TASK BRIEF:
Only the lines below starting at the one that contains "Ok (isNone s)" and ending at the one that contains "Definition Elem (h" are to be reproduced, exactly and with both ends kept.

═════ EXERCISE MATERIAL ═════

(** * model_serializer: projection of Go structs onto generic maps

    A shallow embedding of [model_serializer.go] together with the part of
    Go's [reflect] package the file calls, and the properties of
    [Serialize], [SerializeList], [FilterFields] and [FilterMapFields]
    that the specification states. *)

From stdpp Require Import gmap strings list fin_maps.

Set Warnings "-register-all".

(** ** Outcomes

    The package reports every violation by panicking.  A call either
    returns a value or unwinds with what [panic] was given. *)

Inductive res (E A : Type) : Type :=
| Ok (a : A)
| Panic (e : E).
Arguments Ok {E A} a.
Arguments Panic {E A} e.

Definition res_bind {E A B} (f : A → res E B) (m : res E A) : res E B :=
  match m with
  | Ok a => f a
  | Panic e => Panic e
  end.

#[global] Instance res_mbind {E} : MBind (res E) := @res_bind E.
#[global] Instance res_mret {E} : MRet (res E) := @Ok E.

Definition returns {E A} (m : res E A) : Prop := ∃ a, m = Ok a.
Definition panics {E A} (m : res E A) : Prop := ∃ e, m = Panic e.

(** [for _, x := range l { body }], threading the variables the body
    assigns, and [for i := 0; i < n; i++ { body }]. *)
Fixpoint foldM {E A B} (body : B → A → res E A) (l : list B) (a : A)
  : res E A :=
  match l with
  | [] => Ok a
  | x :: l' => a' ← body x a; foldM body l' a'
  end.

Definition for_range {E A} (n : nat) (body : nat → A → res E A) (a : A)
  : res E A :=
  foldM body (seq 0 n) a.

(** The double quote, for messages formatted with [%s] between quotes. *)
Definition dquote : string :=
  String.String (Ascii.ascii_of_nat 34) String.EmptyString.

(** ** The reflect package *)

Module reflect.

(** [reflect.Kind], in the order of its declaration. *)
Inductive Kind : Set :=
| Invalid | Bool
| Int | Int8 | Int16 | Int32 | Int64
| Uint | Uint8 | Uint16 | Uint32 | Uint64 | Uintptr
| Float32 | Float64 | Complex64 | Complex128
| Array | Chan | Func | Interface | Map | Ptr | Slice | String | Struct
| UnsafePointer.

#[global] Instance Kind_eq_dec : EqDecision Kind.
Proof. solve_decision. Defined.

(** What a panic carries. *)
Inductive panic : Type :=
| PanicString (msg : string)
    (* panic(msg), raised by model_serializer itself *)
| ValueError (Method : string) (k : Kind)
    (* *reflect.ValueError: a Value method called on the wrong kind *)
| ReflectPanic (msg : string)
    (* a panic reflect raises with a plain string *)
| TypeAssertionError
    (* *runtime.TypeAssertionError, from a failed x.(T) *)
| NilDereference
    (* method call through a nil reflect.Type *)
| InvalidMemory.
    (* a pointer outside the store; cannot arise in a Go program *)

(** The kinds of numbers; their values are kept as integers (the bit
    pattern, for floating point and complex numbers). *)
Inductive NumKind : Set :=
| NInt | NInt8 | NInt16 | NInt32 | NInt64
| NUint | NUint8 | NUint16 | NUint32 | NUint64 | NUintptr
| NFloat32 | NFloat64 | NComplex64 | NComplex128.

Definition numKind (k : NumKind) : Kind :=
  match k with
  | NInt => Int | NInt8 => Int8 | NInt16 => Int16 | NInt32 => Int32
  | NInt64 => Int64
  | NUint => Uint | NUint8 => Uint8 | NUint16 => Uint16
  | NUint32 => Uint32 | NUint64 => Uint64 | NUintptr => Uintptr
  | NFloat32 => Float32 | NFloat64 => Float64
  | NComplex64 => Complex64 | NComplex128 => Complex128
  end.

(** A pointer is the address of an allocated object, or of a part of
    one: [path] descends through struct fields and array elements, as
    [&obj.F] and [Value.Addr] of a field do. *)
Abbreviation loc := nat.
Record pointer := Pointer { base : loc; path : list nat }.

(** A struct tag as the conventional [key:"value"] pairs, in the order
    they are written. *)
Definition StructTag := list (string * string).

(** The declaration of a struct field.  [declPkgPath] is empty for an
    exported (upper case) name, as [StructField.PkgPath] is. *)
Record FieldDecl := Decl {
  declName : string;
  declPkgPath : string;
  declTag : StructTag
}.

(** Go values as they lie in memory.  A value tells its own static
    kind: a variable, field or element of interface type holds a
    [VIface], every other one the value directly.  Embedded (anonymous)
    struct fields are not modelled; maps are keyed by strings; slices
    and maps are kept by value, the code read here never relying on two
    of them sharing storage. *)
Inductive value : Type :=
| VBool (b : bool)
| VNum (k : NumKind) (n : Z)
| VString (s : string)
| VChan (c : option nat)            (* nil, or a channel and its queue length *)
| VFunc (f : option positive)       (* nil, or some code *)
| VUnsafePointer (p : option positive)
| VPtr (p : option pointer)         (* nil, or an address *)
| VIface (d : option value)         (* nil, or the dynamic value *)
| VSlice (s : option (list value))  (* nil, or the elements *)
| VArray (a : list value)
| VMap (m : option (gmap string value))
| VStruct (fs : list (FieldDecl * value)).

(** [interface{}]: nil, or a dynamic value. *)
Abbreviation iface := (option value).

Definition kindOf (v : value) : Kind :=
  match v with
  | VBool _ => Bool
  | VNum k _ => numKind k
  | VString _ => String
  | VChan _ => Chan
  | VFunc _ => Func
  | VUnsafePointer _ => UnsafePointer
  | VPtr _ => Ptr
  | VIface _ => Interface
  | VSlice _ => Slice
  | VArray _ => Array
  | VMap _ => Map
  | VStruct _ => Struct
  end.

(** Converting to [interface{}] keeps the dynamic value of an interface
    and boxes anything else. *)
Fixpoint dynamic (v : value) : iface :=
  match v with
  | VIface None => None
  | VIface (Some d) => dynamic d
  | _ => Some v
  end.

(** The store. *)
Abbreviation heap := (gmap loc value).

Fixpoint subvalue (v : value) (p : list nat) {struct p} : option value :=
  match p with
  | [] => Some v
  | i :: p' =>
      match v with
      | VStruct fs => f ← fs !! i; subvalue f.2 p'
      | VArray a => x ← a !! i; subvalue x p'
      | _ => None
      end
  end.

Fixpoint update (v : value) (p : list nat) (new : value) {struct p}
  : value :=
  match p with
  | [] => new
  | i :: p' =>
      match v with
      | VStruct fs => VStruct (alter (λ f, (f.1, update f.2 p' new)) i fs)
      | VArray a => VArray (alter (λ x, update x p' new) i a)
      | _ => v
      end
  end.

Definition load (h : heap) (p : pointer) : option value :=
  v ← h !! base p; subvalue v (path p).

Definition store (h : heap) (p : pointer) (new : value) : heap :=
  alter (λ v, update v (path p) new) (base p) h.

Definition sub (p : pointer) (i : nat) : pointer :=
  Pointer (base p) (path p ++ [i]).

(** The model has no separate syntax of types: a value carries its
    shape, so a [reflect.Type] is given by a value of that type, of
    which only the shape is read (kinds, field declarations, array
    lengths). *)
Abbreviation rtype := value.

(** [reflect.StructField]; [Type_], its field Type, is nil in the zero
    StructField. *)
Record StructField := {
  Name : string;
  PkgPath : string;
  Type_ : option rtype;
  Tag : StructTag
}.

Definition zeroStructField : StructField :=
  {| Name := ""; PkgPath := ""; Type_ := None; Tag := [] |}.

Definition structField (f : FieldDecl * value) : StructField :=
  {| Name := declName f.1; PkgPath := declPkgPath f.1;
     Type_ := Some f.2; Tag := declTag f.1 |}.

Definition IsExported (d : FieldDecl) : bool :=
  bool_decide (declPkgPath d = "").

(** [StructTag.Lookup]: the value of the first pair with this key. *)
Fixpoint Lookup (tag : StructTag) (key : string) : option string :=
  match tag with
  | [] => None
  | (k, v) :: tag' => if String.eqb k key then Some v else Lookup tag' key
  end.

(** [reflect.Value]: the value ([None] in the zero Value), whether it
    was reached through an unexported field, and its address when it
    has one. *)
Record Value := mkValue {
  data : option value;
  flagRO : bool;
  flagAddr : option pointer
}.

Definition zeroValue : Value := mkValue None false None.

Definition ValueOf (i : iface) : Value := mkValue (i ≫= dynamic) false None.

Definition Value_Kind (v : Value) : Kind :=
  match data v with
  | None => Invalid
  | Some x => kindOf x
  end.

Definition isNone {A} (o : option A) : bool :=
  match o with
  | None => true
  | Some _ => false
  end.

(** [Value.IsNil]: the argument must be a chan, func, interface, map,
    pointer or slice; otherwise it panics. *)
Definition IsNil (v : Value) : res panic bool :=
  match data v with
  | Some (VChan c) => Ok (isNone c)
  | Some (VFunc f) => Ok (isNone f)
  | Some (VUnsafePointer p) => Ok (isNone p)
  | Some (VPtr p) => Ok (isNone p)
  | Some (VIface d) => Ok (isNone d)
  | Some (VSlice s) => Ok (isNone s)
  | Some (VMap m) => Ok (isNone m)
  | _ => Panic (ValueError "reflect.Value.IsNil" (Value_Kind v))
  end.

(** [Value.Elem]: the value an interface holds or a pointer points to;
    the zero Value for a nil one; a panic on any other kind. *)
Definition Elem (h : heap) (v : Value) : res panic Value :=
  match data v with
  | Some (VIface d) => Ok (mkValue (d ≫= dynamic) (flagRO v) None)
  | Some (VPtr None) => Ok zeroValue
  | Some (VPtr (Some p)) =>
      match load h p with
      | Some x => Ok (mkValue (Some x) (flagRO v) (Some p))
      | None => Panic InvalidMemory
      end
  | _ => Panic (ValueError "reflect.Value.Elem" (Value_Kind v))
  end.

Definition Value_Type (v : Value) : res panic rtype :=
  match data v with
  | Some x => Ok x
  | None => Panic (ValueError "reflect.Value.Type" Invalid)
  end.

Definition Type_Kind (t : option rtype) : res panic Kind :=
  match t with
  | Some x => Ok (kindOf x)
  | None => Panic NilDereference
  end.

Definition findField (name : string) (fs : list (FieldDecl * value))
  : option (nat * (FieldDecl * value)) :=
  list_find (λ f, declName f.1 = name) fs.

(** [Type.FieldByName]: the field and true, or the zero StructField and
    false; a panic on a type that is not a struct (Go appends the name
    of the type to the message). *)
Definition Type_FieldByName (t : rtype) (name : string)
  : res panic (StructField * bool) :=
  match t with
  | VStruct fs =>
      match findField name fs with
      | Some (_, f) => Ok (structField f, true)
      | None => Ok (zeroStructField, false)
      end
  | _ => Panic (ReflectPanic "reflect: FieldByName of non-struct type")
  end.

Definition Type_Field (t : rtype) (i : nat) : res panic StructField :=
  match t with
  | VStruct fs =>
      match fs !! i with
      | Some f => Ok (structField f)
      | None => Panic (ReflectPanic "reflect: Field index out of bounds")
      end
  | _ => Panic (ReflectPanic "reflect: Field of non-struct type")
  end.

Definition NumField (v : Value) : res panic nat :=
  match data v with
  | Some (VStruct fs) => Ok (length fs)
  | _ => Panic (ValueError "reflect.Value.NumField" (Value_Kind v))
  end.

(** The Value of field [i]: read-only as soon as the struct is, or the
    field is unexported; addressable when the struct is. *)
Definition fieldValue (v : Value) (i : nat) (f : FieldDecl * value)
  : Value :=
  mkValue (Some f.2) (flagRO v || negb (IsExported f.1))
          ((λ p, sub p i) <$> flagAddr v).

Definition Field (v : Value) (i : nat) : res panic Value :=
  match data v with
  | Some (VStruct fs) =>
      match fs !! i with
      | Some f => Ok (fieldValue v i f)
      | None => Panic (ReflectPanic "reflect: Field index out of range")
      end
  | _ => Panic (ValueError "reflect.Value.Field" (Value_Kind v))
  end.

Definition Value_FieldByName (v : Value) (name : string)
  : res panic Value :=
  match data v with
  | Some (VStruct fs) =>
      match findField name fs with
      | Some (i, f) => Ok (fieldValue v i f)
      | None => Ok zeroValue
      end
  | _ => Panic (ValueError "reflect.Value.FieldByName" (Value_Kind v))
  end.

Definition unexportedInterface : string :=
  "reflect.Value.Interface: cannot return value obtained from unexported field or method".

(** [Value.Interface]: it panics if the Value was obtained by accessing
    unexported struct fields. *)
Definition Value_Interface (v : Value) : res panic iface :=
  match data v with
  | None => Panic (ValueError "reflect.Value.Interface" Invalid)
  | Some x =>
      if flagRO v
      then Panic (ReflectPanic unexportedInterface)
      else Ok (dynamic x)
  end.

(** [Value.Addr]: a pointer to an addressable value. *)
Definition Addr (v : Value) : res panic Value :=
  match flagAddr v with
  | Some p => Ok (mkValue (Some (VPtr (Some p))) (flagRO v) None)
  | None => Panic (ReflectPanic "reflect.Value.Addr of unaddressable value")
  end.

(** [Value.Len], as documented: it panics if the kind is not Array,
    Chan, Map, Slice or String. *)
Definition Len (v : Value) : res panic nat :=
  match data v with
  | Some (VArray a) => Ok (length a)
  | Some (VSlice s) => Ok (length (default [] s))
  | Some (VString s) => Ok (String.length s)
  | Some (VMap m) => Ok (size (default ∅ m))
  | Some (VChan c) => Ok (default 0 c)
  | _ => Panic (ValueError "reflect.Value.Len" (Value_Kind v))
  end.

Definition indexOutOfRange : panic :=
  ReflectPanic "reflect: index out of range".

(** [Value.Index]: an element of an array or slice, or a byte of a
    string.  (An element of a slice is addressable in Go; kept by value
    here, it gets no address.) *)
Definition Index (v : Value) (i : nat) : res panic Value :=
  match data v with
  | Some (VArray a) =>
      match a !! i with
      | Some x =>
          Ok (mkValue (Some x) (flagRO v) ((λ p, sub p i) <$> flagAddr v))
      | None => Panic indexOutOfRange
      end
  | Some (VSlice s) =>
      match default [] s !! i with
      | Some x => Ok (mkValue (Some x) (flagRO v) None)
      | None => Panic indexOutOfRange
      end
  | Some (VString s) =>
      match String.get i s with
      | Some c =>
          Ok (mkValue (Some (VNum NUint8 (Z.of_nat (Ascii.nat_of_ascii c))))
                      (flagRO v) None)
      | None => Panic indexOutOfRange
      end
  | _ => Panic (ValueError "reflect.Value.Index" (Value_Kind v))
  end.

═════

ANSWER FOR THIS EXERCISE:
  | Some (VSlice s) => Ok (isNone s)
  | Some (VMap m) => Ok (isNone m)
  | _ => Panic (ValueError "reflect.Value.IsNil" (Value_Kind v))
  end.

(** [Value.Elem]: the value an interface holds or a pointer points to;
    the zero Value for a nil one; a panic on any other kind. *)
Definition Elem (h : heap) (v : Value) : res panic Value :=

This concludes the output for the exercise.